Microsoft, a "bonus" for Office

In order to avoid running more serious risks, and get a profit even if in a smaller measure than originally planned, Microsoft has decided to offer a 50% discount for those who, in possession of an unofficial copy, decide to return to legality by buying an original version of the subscription package. To report it is the site Ghacks, which also showed the banners that some users of the "pirated" version would have begun to see within the pirated programs.

Clicking on the link contained in the notice, the user is redirected to a web page dedicated to the annual subscription to Microsoft 365 with a 50% discount compared to the list price. The costs, in this way, drop considerably: $35 compared to $69.99 for the Personal version and $50 compared to $99.99 for the Family version, which allows the use of groups of up to 6 people.

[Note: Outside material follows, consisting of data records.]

(** * CachyOS kernel manager: the scheduler window and the kernel window

    A shallow embedding of [src/schedext-window.cpp] and
    [src/km-window.cpp].  Effects of the C++ code (file reads, external
    commands, detached processes, output on the standard streams, calls
    into libalpm) are recorded in a chronological list of events; widget
    and member state is passed explicitly. *)

From Stdlib Require Import String Ascii List Bool Arith PeanoNat Lia.
Import ListNotations.
Local Open Scope string_scope.

(** ** Text helpers: [std::string], [QString] and [fmt::format] *)

Module Text.

(** The characters the sources write as escapes inside literals. *)
Definition nl : string := String "010"%char EmptyString.
Definition dq : string := String "034"%char EmptyString.

(** [std::string::empty]. *)
Definition empty (s : string) : bool :=
  match s with
  | EmptyString => true
  | String _ _ => false
  end.

(** [std::string::find(needle) != npos]. *)
Definition contains (needle haystack : string) : bool :=
  match index 0 needle haystack with
  | Some _ => true
  | None => false
  end.

(** A [QString] is modelled as the sequence of its code units, for
    texts whose code points are below 256.  [QChar::isSpace] on that
    range: the blank, tab to carriage return, NEL and the no-break
    space. *)
Definition QString := string.

Definition isSpace (c : ascii) : bool :=
  let n := nat_of_ascii c in
  ((n =? 32) || ((9 <=? n) && (n <=? 13)) || (n =? 133) || (n =? 160))%nat.

Fixpoint drop_spaces (l : list ascii) : list ascii :=
  match l with
  | [] => []
  | c :: r => if isSpace c then drop_spaces r else l
  end.

(** [QString::trimmed]: white space removed from both ends. *)
Definition trimmed (q : QString) : QString :=
  string_of_list_ascii
    (rev (drop_spaces (rev (drop_spaces (list_ascii_of_string q))))).

(** [QString::toStdString]: the UTF-8 encoding of the text. *)
Definition utf8 (c : ascii) : string :=
  let n := nat_of_ascii c in
  if (n <? 128)%nat then String c EmptyString
  else String (ascii_of_nat (192 + n / 64))
         (String (ascii_of_nat (128 + n mod 64)) EmptyString).

Fixpoint toStdString (q : QString) : string :=
  match q with
  | EmptyString => EmptyString
  | String c r => utf8 c ++ toStdString r
  end.

(** [QString::fromStdString] and the constructor from a C string.
    A text that enters Qt from a [std::string] is kept as that string:
    package names, scheduler names and systemctl words are 7-bit, and
    the command line handed to [QProcess] is encoded back on its way
    out. *)
Definition fromStdString (s : string) : QString := s.

(** The text [std::getline] stores: everything before the first
    newline. *)
Fixpoint read_line (s : string) : string :=
  match s with
  | EmptyString => EmptyString
  | String c r =>
      if Ascii.eqb c "010"%char then EmptyString else String c (read_line r)
  end.

(** [std::getline] on a fresh stream: it fails exactly when no
    character at all could be extracted. *)
Definition getline (content : string) : option string :=
  match content with
  | EmptyString => None
  | String _ _ => Some (read_line content)
  end.

End Text.

(** ** The scheduler window, [src/schedext-window.cpp] *)

Module SchedExt.
Import Text.

(** What opening and reading a path can give. *)
Inductive file :=
| Missing                     (* the stream does not open *)
| Unreadable                  (* it opens, the read fails *)
| Content (text : string).

(** The world outside the process.  [exec] and [read_whole_file] stand
    for the helpers of [utils.hpp], which is not among the sources: the
    output of a command, the text of a file. *)
Record Env := {
  file_system : string -> file;
  exec : string -> string;
  read_whole_file : string -> string
}.

Inductive event :=
| OpenFile (path : string)
| Stderr (msg : string)
| Stdout (msg : string)
| Exec (cmd : string)
| ReadWholeFile (path : string)
| StartDetached (program : string) (arguments : list string).

(** Computations that consult the world and leave a trace. *)
Definition IO (A : Type) : Type := Env -> A * list event.

Definition ret {A} (a : A) : IO A := fun _ => (a, []).

Definition bind {A B} (m : IO A) (k : A -> IO B) : IO B :=
  fun env =>
    let (a, t1) := m env in
    let (b, t2) := k a env in
    (b, (t1 ++ t2)%list).

Definition emit (e : event) : IO unit := fun _ => (tt, [e]).

Definition ifstream (path : string) : IO file :=
  fun env => (file_system env path, [OpenFile path]).

Definition utils_exec (cmd : string) : IO string :=
  fun env => (exec env cmd, [Exec cmd]).

Definition utils_read_whole_file (path : string) : IO string :=
  fun env => (read_whole_file env path, [ReadWholeFile path]).

Definition value {A} (r : A * list event) : A := fst r.
Definition trace {A} (r : A * list event) : list event := snd r.

Declare Scope io_scope.
Delimit Scope io_scope with io.
Notation "x <- m ;; k" := (bind m (fun x => k))
  (at level 61, m at next level, right associativity) : io_scope.
Notation "m ;; k" := (bind m (fun _ => k))
  (at level 61, right associativity) : io_scope.
Local Open Scope io_scope.

Definition state_path : string := "/sys/kernel/sched_ext/state".
Definition ops_path : string := "/sys/kernel/sched_ext/root/ops".
(** A frame, a result row and a streak entry of [app.py] as [max.py] has
    them: the league name under [league], and no league identifier. *)
Definition to_max (m : App.MatchRecord) : Max.MatchRecord :=
  {| Max.league := App.league_name m;
     Max.date := App.date m;
     Max.home_team := App.home_team m; Max.home_xg := App.home_xg m;
     Max.away_team := App.away_team m; Max.away_xg := App.away_xg m;
     Max.home_score := App.home_score m; Max.away_score := App.away_score m;
     Max.score := App.score m |}.

Definition row_to_max (r : App.TeamResult) : Max.TeamResult :=
  {| Max.r_date := App.r_date r;
     Max.r_opponent := App.r_opponent r;
     Max.r_location := App.r_location r;
     Max.r_team_score := App.r_team_score r;
     Max.r_opp_score := App.r_opp_score r;
     Max.r_team_xg := App.r_team_xg r;
     Max.r_opp_xg := App.r_opp_xg r;
     Max.result := App.result r;
     Max.r_league := App.r_league_name r |}.

Definition streak_to_max (s : App.Streak) : Max.Streak :=
  {| Max.team := App.team s;
     Max.s_league := App.s_league_name s;
     Max.games := row_to_max <$> App.games s |}.

(** ** Sample pages *)

(** A cell holding one string, and a row of such cells. *)
Definition cell (s : string) : Cell := [u s].
Definition tr (texts : list string) : Tr :=
  {| tr_class := []; tr_cols := cell <$> texts |}.

(** A page answered with status 200 whose schedule [div] holds one table. *)
Definition schedule_page (thead tbody : option (list Tr)) : Fetched :=
  Response 200
    [ {| div_id := Some (u "div_sched_2024-2025_12_1");
         div_table := Some {| thead := thead; tbody := tbody |} |} ].

Definition plain_header : Tr := tr ["Date"; "Home"; "Score"; "Away"]%string.

(** One fixture whose score mixes the en-dash with a minus sign. *)
Definition signed_score_page : Fetched :=
  schedule_page (Some [plain_header])
    (Some [tr ["2024-08-17"; "Girona"; "1–-2"; "Betis"]%string]).

(** Two fixtures, one played and one postponed. *)
Definition played_page : Fetched :=
  schedule_page (Some [plain_header])
    (Some [tr ["2024-08-17"; "Girona"; "2–1"; "Betis"]%string;
           tr ["2024-08-18"; "Getafe"; "postponed"; "Celta"]%string]).

(** A table with its header and no [tbody], and one whose [thead] has no
    row. *)
Definition no_tbody_page : Fetched := schedule_page (Some [plain_header]) None.
Definition empty_thead_page : Fetched := schedule_page (Some []) (Some []).

(** The first [xG] column is the first column of the table. *)
Definition xg_first_page : Fetched :=
  schedule_page (Some [tr ["xG"; "Date"; "Home"; "Score"; "xG"; "Away"]%string])
    (Some [tr ["1.5"; "2024-08-17"; "Girona"; "2-1"; "0.3"; "Betis"]%string]).

(** A header without the [Score] column. *)
Definition no_score_page : Fetched :=
  schedule_page (Some [tr ["Date"; "Home"; "Away"]%string])
    (Some [tr ["2024-08-17"; "Girona"; "Betis"]%string]).

(** ** Sample frames *)

Definition fixture (date home : string) (home_score away_score : Z)
    (away : string) : App.MatchRecord :=
  {| App.league_name := u "La Liga"; App.league_id := 12;
     App.date := u date;
     App.home_team := u home; App.home_xg := u "";
     App.away_team := u away; App.away_xg := u "";
     App.home_score := home_score; App.away_score := away_score;
     App.score := u "" |}.

(** Girona's results, most recent first: win, win, win, loss, win. *)
Definition streak_frame : list App.MatchRecord :=
  [ fixture "2024-09-01" "Girona" 1 0 "Betis";
    fixture "2024-09-29" "Celta" 0 2 "Girona";
    fixture "2024-09-15" "Getafe" 1 3 "Girona";
    fixture "2024-09-22" "Girona" 2 1 "Osasuna";
    fixture "2024-09-08" "Girona" 0 1 "Alaves" ].



(** ** More of the extractor in closed form *)

(** What one body row adds to the records: the record of [scrape_row], or
    nothing. *)
Definition emitted (env : PyEnv) (league_name : pystr) (league_id : Z)
    (date_idx home_idx score_idx away_idx : nat)
    (home_xg_idx away_xg_idx : option nat) (row : Tr)
    : option App.MatchRecord :=
  match App.scrape_row env league_name league_id date_idx home_idx score_idx
                       away_idx home_xg_idx away_xg_idx row with
  | Ok r => r
  | Raise _ => None
  end.

(** The text of cell [i] of a row. *)
Definition cell_text (row : Tr) (i : nat) : option pystr :=
  get_text_strip <$> tr_cols row !! i.

(** The header names of a header row. *)
Definition header_names (header_row : Tr) : list pystr :=
  get_text_strip <$> tr_cols header_row.

(** [i] is the last column named [h]. *)
Definition last_column (headers : list pystr) (h : pystr) (i : nat) : Prop :=
  headers !! i = Some h ∧ ∀ j, (i < j)%nat → headers !! j ≠ Some h.

(** The two [xG] indices [scrape_league] computes from the header. *)
Definition home_xg_index (headers : list pystr) : option nat :=
  let xg_indices := find_xg_indices headers in
  if bool_decide (1 ≤ length xg_indices)%nat then xg_indices !! 0%nat else None.
Definition away_xg_index (headers : list pystr) : option nat :=
  let xg_indices := find_xg_indices headers in
  if bool_decide (2 ≤ length xg_indices)%nat then xg_indices !! 1%nat else None.

(** The text of cell [i] of a row, or [''] when the row has no such cell. *)
Definition cell_text_or_empty (row : Tr) (i : nat) : pystr :=
  default [] (cell_text row i).

(** A page with a schedule table whose header row is [header_row] and whose
    body rows are [rows]. *)
Definition table_page (header_row : Tr) (rows : list Tr) : Fetched :=
  schedule_page (Some [header_row]) (Some rows).

(** The characters of a decimal numeral with the digits [ds], the most
    significant first, and its value. *)
Definition decimal (ds : list N) : pystr := (λ d, 48 + d)%N <$> ds.
Definition decimal_value (ds : list N) : N :=
  foldl (λ acc d, acc * 10 + d)%N 0%N ds.

(** The separator at which [parse_score] splits a score text. *)
Definition separator_of (score : pystr) : N :=
  if contains en_dash score then en_dash else hyphen.

(** The number of occurrences of [c] in [s]. *)
Definition occurrences (c : N) (s : list N) : nat :=
  length (filter (λ x, x = c) s).

(** A page with an [xG] column on each side of the score. *)
Definition xg_header : Tr :=
  tr ["Wk"; "Date"; "Home"; "xG"; "Score"; "xG"; "Away"]%string.
Definition xg_row : Tr :=
  tr ["1"; "2024-08-17"; "Girona"; "1.5"; "2–1"; "0.3"; "Betis"]%string.
Definition xg_page : Fetched := table_page xg_header [xg_row].

(** ** More of the analyzer *)

(** The result of a match for the other side. *)
Definition opposite (o : Outcome) : Outcome :=
  match o with Win => Loss | Loss => Win | Draw => Draw end.

(** The team plays in match [m]. *)
Definition plays_in (team : pystr) (m : App.MatchRecord) : Prop :=
  App.home_team m = team ∨ App.away_team m = team.
(** * Properties *)

(** ** Strings and [int] *)

Lemma lstrip_suffix s : lstrip s `suffix_of` s.
Proof.
  induction s as [|c r IH]; simpl; [done|].
  destruct (isspace c); [by apply suffix_cons_r | done].
Qed.

Lemma elem_of_strip c s : c ∈ strip s → c ∈ s.
Proof.
  unfold strip, rstrip. intros Hc.
  rewrite elem_of_reverse in Hc.
  apply elem_of_suffix with (l2 := reverse (lstrip s)) in Hc;
    [|apply lstrip_suffix].
  rewrite elem_of_reverse in Hc.
  eapply elem_of_suffix; [done | apply lstrip_suffix].
Qed.
(** Lines 85-87: the pipe for commands to the parent.  The result of
    [fdopen] goes to [setlinebuf] as it is. *)
Definition open_cmd_pipe (argv : list string) : M (option FILE) :=
  let fd := atoi (arg argv 2) in
  emit (EvFdopen fd) ;;
  let cmd_pipe := fdopen W fd in
  setlinebuf cmd_pipe ;;
  ret cmd_pipe.

(** Lines 91-123: map the package, open it, find and read the script. *)
Definition extract_script (argv : list string)
  : M (MemMapping.t * ZipArchiveHandle * string) :=
  let package_filename := c_str (arg argv 3) in
  emit (EvMapFile package_filename) ;;
  match MapFile W package_filename with
  | None => LOG ("failed to map package " ++ c_str (arg argv 3)) ;; Return 3
  | Some map =>
      let '(open_err, za) :=
        OpenArchiveFromMemory W (MemMapping.addr map) (MemMapping.length map)
                              (c_str (arg argv 3)) in
      emit (EvOpenArchive za) ;;
      when (negb (open_err =? 0))
        (LOG ("failed to open package " ++ c_str (arg argv 3) ++ ": "
              ++ c_str (ErrorCodeString W open_err)) ;;
         CloseArchive za ;;
         Return 3) ;;
      let '(find_err, script_entry) := FindEntry W za SCRIPT_NAME in
      when (negb (find_err =? 0))
        (LOG ("failed to find " ++ SCRIPT_NAME ++ " in " ++ package_filename ++ ": "
              ++ c_str (ErrorCodeString W find_err)) ;;
         CloseArchive za ;;
         Return 4) ;;
      let '(extract_err, script) := ExtractToMemory W za script_entry in
      when (negb (extract_err =? 0))
        (LOG ("failed to read script from package: "
              ++ c_str (ErrorCodeString W extract_err)) ;;
         CloseArchive za ;;
         Return 5) ;;
      ret (map, za, script)
  end.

In spite of the fact that the page in question is accessible to all, in order to have an effective feedback and view the lowered prices, it is necessary to connect through the specific link within the applications.

Microsoft and Office discounted, how many will take advantage of it?

This is undoubtedly a tempting offer, given the price difference between the normal subscription and the one offered to say goodbye to the copy in black. At the same time, it's impossible not to notice how it's a limited benefit, valid only for the first year of subscription; from the second year on, in fact, users will have to go back to the starting price, a decision that could lead to a new switch towards under-the-table copies of software.

Of course, Microsoft's decision opens the door to a change of course that could in the future give life to new similar operations, stemming even if only partially and not without difficulty the age-old problem of computer piracy.